Moral issues are really everyone´s own concerns; the standards are too different. While on a legal level the company owning the copyright would be the ones to ask, I personally do not feel the slightest bit of guilt if they do not profit from it. The games are very old and outdated by today´s standards, and the companies themselve chose not to release it.

 

While I also do not think it is neccessary to get a programmer´s permission (the product itself does have some historical value and needs to be preserved), at least when the game in question is not a breathtaking revolutionary piece of fine art but "just" another game or even a port, I do appreciate it if they are contacted about it and given the possibility to get a copy for themselves and have some input in the release if they want. A human being just has a more legit connection to the game he crafted than some obscure entity such as a company, being merely a tool to gain profit.

 

If someone like Andrew Davie is so enthusiastic about it, he more than deserves getting the fruit of his work.

 

I think most developers would be happy to know their unreleased games finally see some kind of release and is enjoyed by a few people. Copyrights and royalities aside, it must feel so much better to see the baby you spent so much work on getting at least a little bit of appreciation rather than staying dead and rotting away never to be seen by anyone else´s eyes.
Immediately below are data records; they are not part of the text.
(** * FormEase: field matching, fill strategies and the fill run

    A shallow embedding of the matching and filling engine of the
    extension's content script (src/content.js) and of the value
    sanitiser of its file parser (src/fileParser.js).

    Conventions of the model.
    - A JavaScript string is a [string]; each character stands for one
      code unit in the range 0..255 (ASCII and Latin-1).  White space,
      digits and lower-casing are the ECMAScript ones restricted to
      that range.
    - Integral JavaScript numbers (priorities, scores, counters, clock
      readings, maxLength) are [Z].
    - A JavaScript exception is the [Throw] case of [Result]; effectful
      code is written in a state-and-exception monad over the page.
    - Numbers read from text ([parseFloat], [JSON.parse]) are doubles,
      each written as its exact decimal.
    - Assigning to [element.value] runs the value sanitization of the
      control, by its kind; a file input throws for a text that is not
      empty.
    - The lookup of a control's label may throw; detection then writes
      a notice to the console and passes the control over. *)

From Stdlib Require Import ZArith Lia Ascii Sorted.
From stdpp Require Import base list strings gmap pretty.

Local Open Scope Z_scope.

(** ** JavaScript strings *)

Module Js.

Definition code (c : ascii) : N := N_of_ascii c.

(** ECMAScript WhiteSpace and LineTerminator code units below 256:
    TAB, LF, VT, FF, CR, SP and NBSP.  This is the set removed by
    [String.prototype.trim] and matched by the regular expression
    class [\s]. *)
Definition isWhiteSpace (c : ascii) : bool :=
  let n := code c in
  ((9 <=? n) && (n <=? 13) || (n =? 32) || (n =? 160))%N.

(** The regular expression class [\d]. *)
Definition isDigit (c : ascii) : bool :=
  let n := code c in ((48 <=? n) && (n <=? 57))%N.

Definition lowerChar (c : ascii) : ascii :=
  let n := code c in
  if ((65 <=? n) && (n <=? 90)
      || (192 <=? n) && (n <=? 222) && negb (n =? 215))%N
  then ascii_of_N (n + 32) else c.

Fixpoint toLowerCase (s : string) : string :=
  match s with
  | EmptyString => EmptyString
  | String c r => String (lowerChar c) (toLowerCase r)
  end.

Definition isEmpty (s : string) : bool :=
  match s with EmptyString => true | _ => false end.

Fixpoint trimStart (s : string) : string :=
  match s with
  | EmptyString => EmptyString
  | String c r => if isWhiteSpace c then trimStart r else s
  end.

Fixpoint trimEnd (s : string) : string :=
  match s with
  | EmptyString => EmptyString
  | String c r =>
      let r' := trimEnd r in
      if isWhiteSpace c && isEmpty r' then EmptyString else String c r'
  end.

Definition trim (s : string) : string := trimEnd (trimStart s).

(** [s.substring(0, n)] for a non-negative integral [n]. *)
Fixpoint substring0 (n : nat) (s : string) : string :=
  match n, s with
  | S k, String c r => String c (substring0 k r)
  | _, _ => EmptyString
  end.

Definition len (s : string) : Z := Z.of_nat (String.length s).

Definition startsWith (s p : string) : bool := String.prefix p s.

(** [s.includes(t)]. *)
Fixpoint includes (s t : string) : bool :=
  String.prefix t s ||
  match s with
  | EmptyString => false
  | String _ r => includes r t
  end.

(** [s.replace(/[...]/g, '')]: delete every character of a class. *)
Fixpoint removeAll (cls : ascii -> bool) (s : string) : string :=
  match s with
  | EmptyString => EmptyString
  | String c r =>
      if cls c then removeAll cls r else String c (removeAll cls r)
  end.

(** [s.split(/\s+/)]: the pieces between maximal runs of white space;
    a leading or trailing run leaves an empty first or last piece. *)
Fixpoint splitWs_go (inRun : bool) (cur : string) (s : string) : list string :=
  match s with
  | EmptyString => [String.rev cur]
  | String c r =>
      if isWhiteSpace c
      then (if inRun then splitWs_go true cur r
            else String.rev cur :: splitWs_go true EmptyString r)
      else splitWs_go false (String c cur) r
  end.
Definition splitWs (s : string) : list string := splitWs_go false EmptyString s.

(** [parts.join(sep)]. *)
Fixpoint join (sep : string) (parts : list string) : string :=
  match parts with
  | [] => ""
  | [p] => p
  | p :: rest => p +:+ sep +:+ join sep rest
  end.

Definition chars (s : string) : list ascii := String.list_ascii_of_string s.

(** A string starts clean when it is empty or its first character is
    not white space. *)
Definition startsClean (s : string) : Prop :=
  match s with
  | EmptyString => True
  | String c _ => isWhiteSpace c = false
  end.

End Js.

(** ** More string operations *)

Module Text.

(** [s.split(c)] for a separator of one character: the pieces between its
    occurrences, so one piece more than there are occurrences. *)
Fixpoint splitOn (c : ascii) (s : string) : list string :=
  match s with
  | EmptyString => [EmptyString]
  | String x r =>
      match splitOn c r with
      | piece :: rest =>
          if Ascii.eqb x c then EmptyString :: piece :: rest
          else String x piece :: rest
      | [] => [EmptyString]
      end
  end.

(** [s.indexOf(c)], with [None] for -1. *)
Fixpoint indexOf (c : ascii) (s : string) : option nat :=
  match s with
  | EmptyString => None
  | String x r =>
      if Ascii.eqb x c then Some O
      else match indexOf c r with
           | Some n => Some (S n)
           | None => None
           end
  end.

(** [s.substring(n)]. *)
Fixpoint drop (n : nat) (s : string) : string :=
  match n, s with
  | S k, String _ r => drop k r
  | _, _ => s
  end.

(** [s.slice(0, -1)]. *)
Fixpoint dropLast (s : string) : string :=
  match s with
  | EmptyString => EmptyString
  | String c r => if Js.isEmpty r then EmptyString else String c (dropLast r)
  end.

Fixpoint lastChar (s : string) : option ascii :=
  match s with
  | EmptyString => None
  | String c r => if Js.isEmpty r then Some c else lastChar r
  end.

Definition firstChar (s : string) : option ascii :=
  match s with
  | EmptyString => None
  | String c _ => Some c
  end.

(** The number of matches of a one-character pattern. *)
Fixpoint countChar (c : ascii) (s : string) : nat :=
  match s with
  | EmptyString => O
  | String x r => if Ascii.eqb x c then S (countChar c r) else countChar c r
  end.

Definition hasChar (cls : ascii -> bool) (s : string) : bool :=
  existsb cls (Js.chars s).

(** [s.replace(/\r\n/g, '\n')] and [s.replace(/\r/g, '\n')]. *)
Fixpoint replaceCRLF (s : string) : string :=
  match s with
  | EmptyString => EmptyString
  | String c r =>
      match r with
      | String d r' =>
          if Ascii.eqb c "013" && Ascii.eqb d "010" then String "010" (replaceCRLF r')
          else String c (replaceCRLF r)
      | EmptyString => String c EmptyString
      end
  end.
Fixpoint replaceCR (s : string) : string :=
  match s with
  | EmptyString => EmptyString
  | String c r => String (if Ascii.eqb c "013" then "010"%char else c) (replaceCR r)
  end.
Definition normalizeLines (s : string) : string := replaceCR (replaceCRLF s).

(** [obj[key] = value] for a string [value] on an object that an object
    literal made: the name [__proto__] is the accessor of the prototype,
    whose setter ignores a string, so that no property is made; any other
    name becomes, or stays, a property of the object itself. *)
Definition assign (key value : string) (obj : gmap string string) : gmap string string :=
  if String.eqb key "__proto__" then obj else <[key := value]> obj.

End Text.

(** ** File parser: value sanitisation (src/fileParser.js) *)

Module FileParser.

(** The markup characters deleted first: less-than, greater-than,
    apostrophe, double quote and ampersand. *)
Definition isMarkupChar (c : ascii) : bool :=
  let n := Js.code c in
  ((n =? 60) || (n =? 62) || (n =? 39) || (n =? 34) || (n =? 38))%N.

Definition isNull (c : ascii) : bool := (Js.code c =? 0)%N.

Definition sanitizeStringValue (value : string) : string :=
  Js.substring0 1000
    (Js.trim (Js.removeAll isNull (Js.removeAll isMarkupChar value))).

End FileParser.

(** ** Field descriptors, alias tables and matching (src/content.js) *)

(** One detected control, as built by [extractFieldMetadata].  [element]
    is the reference to the control: its position in the document.  The
    descriptor's copies of the control's value, required flag and
    maxLength are read by no function below and are left out. *)
Record Field := {
  fieldId : string;
  element : nat;
  fieldType : string;
  name : string;
  htmlId : string;
  placeholder : string;
  label : string;
  ariaLabel : string;
  title : string;
  dataName : string;
  identifier : string
}.

Record Mapping := {
  aliases : list string;
  priority : Z
}.

(** A mapping object: its entries in the order [Object.keys] enumerates
    them. *)
Definition Table := list (string * Mapping).

(** The candidate [findBestMatch] returns. *)
Record BestMatch := {
  key : string;
  keyValue : string;
  score : Z
}.

(** An element of the array [mapFieldsToData] returns. *)
Record MappedField := {
  field : Field;
  dataField : string;
  value : string;
  confidence : Z
}.

Module FieldMapper.

Definition mk (al : list string) (p : Z) : Mapping :=
  {| aliases := al; priority := p |}.

Definition initializeDefaultMappings : Table :=
  [ ("firstName", mk ["firstname"; "first_name"; "fname"; "given_name"; "first-name"; "first name"; "name first"] 10);
    ("lastName", mk ["lastname"; "last_name"; "lname"; "surname"; "last-name"; "last name"; "family name"] 10);
    ("email", mk ["email"; "email_address"; "e_mail"; "e-mail"; "mail"; "email address"] 10);
    ("phone", mk ["phone"; "telephone"; "tel"; "phone_number"; "mobile"; "cell"; "phone number"] 9);
    ("street", mk ["street"; "address"; "address1"; "street_address"; "addr1"; "street address"] 9);
    ("city", mk ["city"; "town"; "locality"] 9);
    ("state", mk ["state"; "province"; "region"] 9);
    ("zipCode", mk ["zip"; "zipcode"; "zip_code"; "postal"; "postal_code"; "postcode"; "zip code"] 9);
    ("country", mk ["country"; "nation"] 8);
    ("fullName", mk ["full name"; "fullname"; "full_name"; "name"; "your name"; "complete name"] 10);
    ("dateOfBirth", mk ["date of birth"; "birth date"; "birthday"; "dob"; "birthdate"; "date birth"] 9);
    ("gender", mk ["gender"; "sex"] 8);
    ("mobile", mk ["mobile"; "mobile_number"; "mobile number"; "cell"; "cellular"] 9);
    ("linkedIn", mk ["linkedin"; "linkedin_profile"; "linkedin profile"] 7) ].

(** [table[k]]. *)
Fixpoint get (t : Table) (k : string) : option Mapping :=
  match t with
  | [] => None
  | (k', m) :: r => if String.eqb k' k then Some m else get r k
  end.

(** [Object.keys(table)]. *)
Definition keys (t : Table) : list string := map fst t.

(** [updateMappings]: the storage format gives each data key its alias
    list; the priority is the built-in one of that key, else 8. *)
Definition updateMappings (fieldMappings : list (string * list string)) : Table :=
  map (fun '(fieldType, al) =>
         let priority :=
           match get initializeDefaultMappings fieldType with
           | Some d => priority d
           | None => 8
           end in
         (fieldType, mk (map Js.toLowerCase al) priority))
      fieldMappings.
Andrew is a special case because he is so easy to reach because of his activity here. For the many other developers that have not been asked, partially because people don´t care, partially because they are not easy to find and contact, I am sure they will find out someday when they are bored and remembering old times via the magic of Google. And it will most likely rather put a smile on their face than make them angry.

 

Of course, these are my personal thoughts, and based on my felings of right and wrong; nobody has to agree with them.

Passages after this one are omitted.